When the Going Gets Tough
If your stain is resistant to general household detergent, you may need to move onto using an upholstery cleaner, although bear in mind that these usually contain harsh chemicals to do their job. Make sure you follow the instructions on the label precisely and keep the room well-ventilated both during and after treatment, by opening all the windows that you can. If you find that the stain is stubborn, even to a general upholstery cleaner, then you may be dealing with one of the specific stains in the “difficult” category:
- Urine stains – particularly common from pets but also from bed-wetting children, this stain is tough because not only the stain but the odour must be removed. Preventing the urine from soaking into the mattress is crucial. Use paper towels to blot up as much of the excess liquid as possible. Then saturate the stained area with white vinegar – an excellent stain and odour-remover. Again, blot up any excess liquid with paper towels and then cover the area with baking soda. Let this sit over night to absorb all odours and then vacuum it all off in the morning. And alternative to using household vinegar and baking soda is to go to a pet store and purchase a urine odour removal agent, and following the instructions given.

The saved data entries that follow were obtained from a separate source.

(* ===== verification/InstallerEnv.v ===== *)
(** * The installer framework as the scripts see it

    The scripts of deploy/installer/qif run inside the Qt Installer Framework.
    Its objects ([installer], [gui], [systemInfo], message boxes) are not part of
    the repository: [Env] is their interface, each answer a function of the calls
    made before it, and [Event] are the calls that its scripts record. *)

From stdpp Require Import base numbers list.
From Stdlib Require Import ZArith Lia QArith Strings.String DecimalString.
From S2P Require Import Prelude JsText Script.
Open Scope script_scope.
Open Scope Z_scope.

Inductive Button := NextButton | FinishButton | CancelButton | CommitButton.

Inductive Page :=
| IntroductionPage | TargetDirectory | ComponentSelection | LicenseCheck
| StartMenuSelection | StartMenuDirectoryPage | ReadyForInstallation
| PerformInstallation | FinishedPage.

(** The buttons of message boxes. *)
Inductive Answer := Ok | Cancel | Retry | Abort | Yes | No.

#[export] Instance Answer_eq_dec : EqDecision Answer.
Proof. solve_decision. Defined.

(** Calls with an effect, and the answers of the framework and the user. *)
Inductive Event :=
| FileExists (path : option jsstring) (found : bool)
| Execute (program : jsstring) (args : list jsstring) (result : option (jsstring * Z))
| MessageBox (title : jsstring) (answer : Answer)
| SetCancelled
| SetValue (key v : jsstring)
| SetPageVisible (p : Page) (visible : bool)
| Click (b : Button)
| AutoAnswer (identifier : text) (a : Answer)
| AutoAccept
| Disconnect (signal : text)
| Connect (signal : text)
| Sleep (milliseconds : Z)
| HideChild (name : text)
| SetLineEdit (s : jsstring)
| GainAdminRights (granted : bool)
| DropAdminRights
| ExecuteDetached (program : jsstring) (args : list jsstring) (dir : jsstring)
| DefaultOperations
| AddOperation (elevated : bool) (operation : list (list jsstring)).

Abbreviation History := (list Event).

(** The answers of the framework.  [execute] gives the output and the exit code,
    or nothing where the program could not be started; [number_other] is the
    conversion of strings other than plain decimal numbers to a number, and
    [print_other] that of numbers other than the natural ones to a string. *)
Class Env := {
  value : History -> jsstring -> jsstring;
  fileExists : History -> option jsstring -> bool;
  execute : History -> jsstring -> list jsstring -> option (jsstring * Z);
  message_box : History -> jsstring -> Answer;
  isInstaller : bool;
  isUninstaller : bool;
  isUpdater : bool;
  targetDirectoryText : History -> option jsstring;
  currentPageWidget : History -> bool;
  gainAdminRights : History -> bool;
  status_success : History -> bool;
  findPath : jsstring -> jsstring -> jsstring;
  desktopLocation : jsstring;
  kernelType : jsstring;
  currentCpuArchitecture : jsstring;
  number_other : jsstring -> option Q;
  print_other : Q -> jsstring
}.

(** ** Calls *)

Section Calls.
Context {G : Type} `{Env}.

Definition installer_value (key : text) : Script Event G jsstring :=
  query (fun h => value h (js key)).
Definition installer_fileExists (path : option jsstring) : Script Event G bool :=
  call (fun h => fileExists h path) (FileExists path).
Definition installer_execute (program : jsstring) (args : list jsstring)
  : Script Event G (option (jsstring * Z)) :=
  call (fun h => execute h program args) (Execute program args).
Definition messageBox (title : jsstring) : Script Event G Answer :=
  call (fun h => message_box h title) (MessageBox title).
Definition installer_setValue (key v : jsstring) : Script Event G unit := emit (SetValue key v).
Definition clickButton (b : Button) : Script Event G unit := emit (Click b).
Definition setDefaultPageVisible (p : Page) (visible : bool) : Script Event G unit :=
  emit (SetPageVisible p visible).

End Calls.

(** ** Numbers *)

Fixpoint digits_value (acc : Z) (s : jsstring) : option Z :=
  match s with
  | [] => Some acc
  | c :: s' => if (48 <=? c) && (c <=? 57) then digits_value (acc * 10 + (c - 48)) s' else None
  end.

(** White space and line terminators of ECMAScript below U+0100. *)
Definition js_space (c : Z) : bool := ((9 <=? c) && (c <=? 13)) || (c =? 32) || (c =? 160).

Fixpoint trim_start (s : jsstring) : jsstring :=
  match s with
  | c :: s' => if js_space c then trim_start s' else s
  | [] => []
  end.

Definition trim (s : jsstring) : jsstring := rev (trim_start (rev (trim_start s))).

(** [Number] of a string: white space around it is ignored, and an empty string
    is zero. *)
Definition js_Number `{Env} (s : jsstring) : option Q :=
  match digits_value 0 (trim s) with
  | Some n => Some (inject_Z n)
  | None => number_other (trim s)
  end.

(** A number as a string. *)
Definition print_number `{Env} (r : Q) : jsstring :=
  if (Zpos (Qden r) =? 1) && (0 <=? Qnum r) && (Qnum r <? 10 ^ 21)
  then map (fun c => Z.of_N (Ascii.N_of_ascii c))
         (String.list_ascii_of_string (NilEmpty.string_of_uint (N.to_uint (Z.to_N (Qnum r)))))
  else print_other r.

(** Comparison with an integer; not a number compares as false. *)
Definition num_geb (n : option Q) (k : Z) : bool :=
  match n with Some r => Qle_bool (inject_Z k) r | None => false end.

Definition num_gtb (n : option Q) (k : Z) : bool :=
  match n with Some r => negb (Qle_bool r (inject_Z k)) | None => false end.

- Blood stains – blood stains can be one of the most challenging stains to get out of your mattress, particularly if they are old and dried. You can start by trying the mild detergent solution – in some cases, this will work quite well. If your blood stain is stubborn, however, then the best solution may be to get hold of some hydrogen peroxide which is very effective against blood stains. Dab the hydrogen peroxide solution onto the stained area, starting from the outside in, and watch it begin to bubble. Keep applying more hydrogen peroxide and blotting, until the stain has faded. Be careful though – hydrogen peroxide can be a powerful bleaching agent and may easily bleach your mattress fabric so be prepared for some colour loss in the stained area. It is best to do a spot test in a corner first.
If all these DIY home methods do not remove the stains, then it may be time to seek professional help. There are companies which specialise in cleaning mattress – look in your Yellow Pages. Also, check your mattress warranty as some warranty policies may include stain removal. Lastly, prevent future stains by using a mattress cover to protect your mattress.